The highlight of the 1997–98 season was to be the club's run in the UEFA Champions League, seeing them defeat Barcelona 3–2 after a hat-trick from striker Faustino Asprilla. The club's Premier League form, however, began to suffer following Asprilla's departure from the club in January, and despite the return of Shearer to the starting line-up, he was unable to recapture the form he had found under Kevin Keegan. The club reached the FA Cup final only to fall to a 2–0 defeat by Arsenal.

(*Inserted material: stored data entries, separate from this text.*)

(* ===== verification/Crypto.v ===== *)
(** * Keys and account identifiers
    ([trinci-core-new/src/crypto/{ecdsa,ed25519,identity}.rs], [utils.rs])

    The signature schemes of the [ring] crate and the [bs58] encoding are
    parameters; what the crate itself does with them is defined here: the DER and
    protobuf headers put in front of a public key, the account identifier computed
    from it, and the dispatch on the algorithm.  A [u8::try_from(..).expect(..)]
    that fails is [None]. *)

From S2P Require Import Prelude Hash.
From stdpp Require Import base gmap strings list fin_maps.
Open Scope Z_scope.

(** [crate::artifacts::models::CurveId] *)
Inductive CurveId : Type := Secp256R1 | Secp384R1.

Inductive CryptoAlg : Type :=
| Ecdsa (curve_id : CurveId)
| Ed25519.

#[export] Instance CurveId_eq_dec : EqDecision CurveId.
Proof. solve_decision. Defined.
#[export] Instance CryptoAlg_eq_dec : EqDecision CryptoAlg.
Proof. solve_decision. Defined.

(** What the crate uses of [ring]: key pairs read from PKCS#8 documents, their
    public keys, signatures (ECDSA draws randomness, given as an argument) and
    verification with a raw public key. *)
Class Ring : Type := {
  RingEcdsaKeyPair : Type;
  RingEd25519KeyPair : Type;
  ecdsa_from_pkcs8 : CurveId -> list Z -> option RingEcdsaKeyPair;
  ecdsa_public_key : RingEcdsaKeyPair -> list Z;
  ecdsa_sign : RingEcdsaKeyPair -> Z -> list Z -> option (list Z);
  ecdsa_verify : CurveId -> list Z -> list Z -> list Z -> bool;
  ed25519_from_pkcs8 : list Z -> option RingEd25519KeyPair;
  ed25519_public_key : RingEd25519KeyPair -> list Z;
  ed25519_sign : RingEd25519KeyPair -> list Z -> list Z;
  ed25519_verify : list Z -> list Z -> list Z -> bool
}.

(** [bs58::encode(..).into_string()], which loses nothing. *)
Class Base58 : Type := {
  bs58_encode : list Z -> string;
  bs58_inj : forall a b, Forall is_u8 a -> Forall is_u8 b -> bs58_encode a = bs58_encode b -> a = b
}.

(** [u8::try_from(n).expect(..)] *)
Definition u8_expect (n : Z) : option Z := if (0 <=? n) && (n <=? u8_max) then Some n else None.

Module Keys.
(** ** Public keys *)
Record EcdsaPublicKey : Type := MkEcdsaPublicKey { curve_id : CurveId; value : list Z }.
Record Ed25519PublicKey : Type := MkEd25519PublicKey { ed_0 : list Z }.
Inductive TrinciPublicKey : Type :=
| PkEcdsa (k : EcdsaPublicKey)
| PkEd25519 (k : Ed25519PublicKey).

#[export] Instance EcdsaPublicKey_eq_dec : EqDecision EcdsaPublicKey.
Proof. solve_decision. Defined.
#[export] Instance Ed25519PublicKey_eq_dec : EqDecision Ed25519PublicKey.
Proof. solve_decision. Defined.
#[export] Instance TrinciPublicKey_eq_dec : EqDecision TrinciPublicKey.
Proof. solve_decision. Defined.

(** [add_protobuf_header] *)
Definition add_protobuf_header (buf : list Z) (alg : CryptoAlg) : option (list Z) :=
  let alg_byte := match alg with Ecdsa _ => 0x03 | Ed25519 => 0x01 end in
  n ← u8_expect (len buf);
  Some ([0x08; alg_byte; 0x12; n] ++ buf).

Definition get_curve_oid (c : CurveId) : list Z :=
  match c with
  | Secp256R1 => [0x06; 0x08; 0x2A; 0x86; 0x48; 0xCE; 0x3D; 0x03; 0x01; 0x07]
  | Secp384R1 => [0x06; 0x05; 0x2b; 0x81; 0x04; 0x00; 0x22]
  end.

(** [add_asn1_x509_header] *)
Definition add_asn1_x509_header (c : CurveId) (key_bytes : list Z) : option (list Z) :=
  let res := [0x30; 0x00; 0x30; 0x00] in
  let ec_oid := [0x06; 0x07; 0x2a; 0x86; 0x48; 0xce; 0x3d; 0x02; 0x01] in
  let curve_oid := get_curve_oid c in
  let oids_len := len ec_oid + len curve_oid in
  let res := res ++ ec_oid ++ curve_oid in
  oids_len8 ← u8_expect oids_len;
  let res := <[3%nat := oids_len8]> res in
  key_len8 ← u8_expect (len key_bytes + 1);
  let res := res ++ [0x03; key_len8; 0x00] ++ key_bytes in
  total8 ← u8_expect (len res - 2);
  Some (<[1%nat := total8]> res).

Section account_id.
Context `{Digest, Base58}.

Definition encode_hash (r : Result Hash CryptoError) : option (Result string CryptoError) :=
  match r with
  | Ok h => bs ← Hashes.as_bytes h; Some (Ok (bs58_encode bs))
  | Err e => Some (Err e)
  end.

Definition ecdsa_to_account_id (k : EcdsaPublicKey) : option (Result string CryptoError) :=
  bytes ← add_asn1_x509_header (curve_id k) (value k);
  bytes ← add_protobuf_header bytes (Ecdsa (curve_id k));
  encode_hash (Hashes.from_data Sha256 bytes).

Definition ed25519_to_account_id (k : Ed25519PublicKey) : option (Result string CryptoError) :=
  bytes ← add_protobuf_header (ed_0 k) Ed25519;
  encode_hash (Hashes.from_data Identity bytes).

Definition to_account_id (k : TrinciPublicKey) : option (Result string CryptoError) :=
  match k with
  | PkEcdsa key => ecdsa_to_account_id key
  | PkEd25519 pb => ed25519_to_account_id pb
  end.
End account_id.

(** [visit_bytes] of the [Deserialize] of an Ed25519 key: exactly 32 bytes *)
Definition ed25519_visit_bytes (bytes : list Z) : Result Ed25519PublicKey string :=
  if len bytes =? 32 then Ok (MkEd25519PublicKey bytes) else Err "bytes format invald".

(** ** Key pairs *)
Section keypairs.
Context `{Ring}.

Record EcdsaKeyPair : Type := MkEcdsaKeyPair { kp_curve_id : CurveId; imp : RingEcdsaKeyPair }.
Record Ed25519KeyPair : Type := MkEd25519KeyPair { kp_0 : RingEd25519KeyPair }.
Inductive TrinciKeyPair : Type :=
| KpEcdsa (k : EcdsaKeyPair)
| KpEd25519 (k : Ed25519KeyPair).

Record TrinciSignature : Type := MkTrinciSignature { alg : CryptoAlg; secret_key : list Z }.

Definition ecdsa_new (c : CurveId) (bytes : list Z) : Result EcdsaKeyPair CryptoError :=
  match ecdsa_from_pkcs8 c bytes with
  | Some imp => Ok (MkEcdsaKeyPair c imp)
  | None => Err CryptoAlgKeyRejected
  end.

(** The [KeyRejected] of [from_pkcs8] becomes [Unspecified] in [Ed25519KeyPair::new]. *)
Definition ed25519_new (bytes : list Z) : Result Ed25519KeyPair CryptoError :=
  match ed25519_from_pkcs8 bytes with
  | Some internal => Ok (MkEd25519KeyPair internal)
  | None => Err CryptoAlgUnspecifiedError
  end.

Definition get_keypair (s : TrinciSignature) : Result TrinciKeyPair CryptoError :=
  match alg s with
  | Ecdsa c => let? k := ecdsa_new c (secret_key s) in Ok (KpEcdsa k)
  | Ed25519 => let? k := ed25519_new (secret_key s) in Ok (KpEd25519 k)
  end.

Definition ecdsa_kp_public_key (k : EcdsaKeyPair) : EcdsaPublicKey :=
  MkEcdsaPublicKey (kp_curve_id k) (ecdsa_public_key (imp k)).
Definition ed25519_kp_public_key (k : Ed25519KeyPair) : Ed25519PublicKey :=
  MkEd25519PublicKey (ed25519_public_key (kp_0 k)).

Definition public_key (k : TrinciKeyPair) : TrinciPublicKey :=
  match k with
  | KpEcdsa keypair => PkEcdsa (ecdsa_kp_public_key keypair)
  | KpEd25519 keypair => PkEd25519 (ed25519_kp_public_key keypair)
  end.

(** [rnd]: what the random generator draws for an ECDSA signature *)
Definition ecdsa_kp_sign (rnd : Z) (k : EcdsaKeyPair) (data : list Z) : Result (list Z) CryptoError :=
  match ecdsa_sign (imp k) rnd data with
  | Some sig => Ok sig
  | None => Err CryptoAlgUnspecifiedError
  end.
Definition ed25519_kp_sign (k : Ed25519KeyPair) (data : list Z) : list Z := ed25519_sign (kp_0 k) data.

Definition sign (rnd : Z) (k : TrinciKeyPair) (data : list Z) : Result (list Z) CryptoError :=
  match k with
  | KpEcdsa keypair => ecdsa_kp_sign rnd keypair data
  | KpEd25519 keypair => Ok (ed25519_kp_sign keypair data)
  end.

Definition ecdsa_pk_verify (k : EcdsaPublicKey) (data sig : list Z) : bool := ecdsa_verify (curve_id k) (value k) data sig.
Definition ed25519_pk_verify (k : Ed25519PublicKey) (data sig : list Z) : bool := ed25519_verify (ed_0 k) data sig.

Definition verify (k : TrinciPublicKey) (data sig : list Z) : bool :=
  match k with
  | PkEcdsa key => ecdsa_pk_verify key data sig
  | PkEd25519 pb => ed25519_pk_verify pb data sig
  end.

(** Substring search ([str::contains]) *)
Fixpoint str_contains (pat s : string) : bool :=
  String.prefix pat s ||
  match s with EmptyString => false | String _ s' => str_contains pat s' end.

(** [TrinciKeyPair::load_keypair] without the [tpm2] feature: [path] is the path as
    a string (when it is one), [read] the file system.  [None] is a panic. *)
Definition load_keypair (path : option string) (read : string -> option (list Z)) :
    option (Result TrinciKeyPair CryptoError) :=
  match path with
  | None => Some (Err (MalformedData "Impossible to cast path to str during keypair loading"))
  | Some path_str =>
      if str_contains "/tpm" path_str then None
      else
        match read path_str with
        | None => Some (Err IoError)
        | Some bytes =>
            Some (if str_contains "ecdsa" path_str then
                    let? ecdsa := (match ecdsa_new Secp256R1 bytes with
                                   | Ok k => Ok k
                                   | Err _ => ecdsa_new Secp384R1 bytes
                                   end) in
                    Ok (KpEcdsa ecdsa)
                  else
                    let? ed25519 := ed25519_new bytes in
                    Ok (KpEd25519 ed25519))
        end
  end.
End keypairs.
Arguments TrinciKeyPair : clear implicits.
Arguments TrinciKeyPair {_}.

(** ** Lemmas *)

Lemma u8_expect_some n m : u8_expect n = Some m <-> m = n /\ 0 <= n <= 255.
Proof.
  unfold u8_expect, u8_max. destruct ((0 <=? n) && (n <=? 255)) eqn:E; split.
  - intros [= ->]. apply andb_prop in E. lia.
  - by intros [-> _].
  - done.
  - intros [_ Hn]. apply andb_false_iff in E. lia.
Qed.

Lemma add_protobuf_header_some buf a bytes :
  add_protobuf_header buf a = Some bytes <->
  len buf <= 255 /\
  bytes = [0x08; match a with Ecdsa _ => 0x03 | Ed25519 => 0x01 end; 0x12; len buf] ++ buf.
Proof.
  unfold add_protobuf_header. pose proof (len_nonneg buf). split.
  - intros (n & Hn & [= <-])%bind_Some. apply u8_expect_some in Hn as [-> ?]. split; [lia|done].
  - intros [Hl ->]. apply bind_Some. exists (len buf). split; [|done].
    apply u8_expect_some. lia.
Qed.

Lemma add_protobuf_header_fits buf a :
  len buf <= 255 ->
  add_protobuf_header buf a =
    Some ([0x08; match a with Ecdsa _ => 0x03 | Ed25519 => 0x01 end; 0x12; len buf] ++ buf).
Proof. intros H. by apply add_protobuf_header_some. Qed.

Definition oid_len (c : CurveId) : Z := match c with Secp256R1 => 19 | Secp384R1 => 16 end.

Lemma add_asn1_x509_header_some c key bytes :
  add_asn1_x509_header c key = Some bytes <->
  len key + oid_len c <= 250 /\
  bytes = [0x30; oid_len c + len key + 5; 0x30; oid_len c] ++
          [0x06; 0x07; 0x2a; 0x86; 0x48; 0xce; 0x3d; 0x02; 0x01] ++ get_curve_oid c ++
          [0x03; len key + 1; 0x00] ++ key.
Proof.
  pose proof (len_nonneg key) as Hk. unfold add_asn1_x509_header. split.
  - intros (o & [-> _]%u8_expect_some & H)%bind_Some.
    apply bind_Some in H as (n & [-> _]%u8_expect_some & H).
    apply bind_Some in H as (t & [-> Ht]%u8_expect_some & [= <-]).
    rewrite !len_app in *. destruct c; unfold len in *; simpl in *; (split; [lia|]);
      repeat f_equal; lia.
  - intros [Hl ->]. apply bind_Some. exists (oid_len c). split.
    { apply u8_expect_some. by destruct c. }
    apply bind_Some. exists (len key + 1). split.
    { apply u8_expect_some. destruct c; simpl in Hl; lia. }
    apply bind_Some. exists (oid_len c + len key + 5). split; [|by destruct c].
    apply u8_expect_some.
    rewrite len_app. destruct c; simpl in *; unfold len in *; simpl in *; lia.
Qed.

(** An Ed25519 account identifier is the identity multihash of the protobuf form. *)
Lemma ed25519_to_account_id_ok `{Digest, Base58} k :
  len (ed_0 k) <= 32 ->
  ed25519_to_account_id k =
    Some (Ok (bs58_encode (0x00 :: len (ed_0 k) + 4 :: 0x08 :: 0x01 :: 0x12 :: len (ed_0 k) :: ed_0 k))).
Proof.
  intros Hl. unfold ed25519_to_account_id.
  rewrite add_protobuf_header_fits by lia. simpl.
  rewrite (Hashes.new_fits Identity) by (unfold len in *; simpl; lia).
  unfold encode_hash. rewrite Hashes.as_bytes_layout by (unfold len in *; simpl; lia).
  simpl. replace (len (8 :: 1 :: 18 :: len (ed_0 k) :: ed_0 k)) with (len (ed_0 k) + 4)
    by (unfold len; simpl; lia). done.
Qed.

Lemma ed25519_to_account_id_err `{Digest, Base58} k :
  32 < len (ed_0 k) <= 255 -> exists e, ed25519_to_account_id k = Some (Err e).
Proof.
  intros Hl. unfold ed25519_to_account_id.
  rewrite add_protobuf_header_fits by lia. simpl.
  pose proof (Hashes.new_too_long Identity
    (8 :: 1 :: 18 :: len (ed_0 k) :: ed_0 k) ltac:(unfold len in *; simpl in *; lia)) as He.
  destruct (Hashes.new _ _) as [h|e]; [done|]. simpl. eauto.
Qed.
End Keys.
Export (hints) Keys.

Controversy surrounded the club in March 1998 when chairman Freddie Shepherd, and deputy chairman Douglas Hall (son of previous chairman Sir John Hall, who had retired during the summer), were filmed in a Spanish brothel making a series of remarks to an undercover tabloid journalist. They ridiculed Shearer, boasted of "ripping off" supporters with the club shirts they sold, and called the women of Newcastle "dogs". Both subsequently resigned, and Sir John Hall returned as acting chairman for the remainder of the season.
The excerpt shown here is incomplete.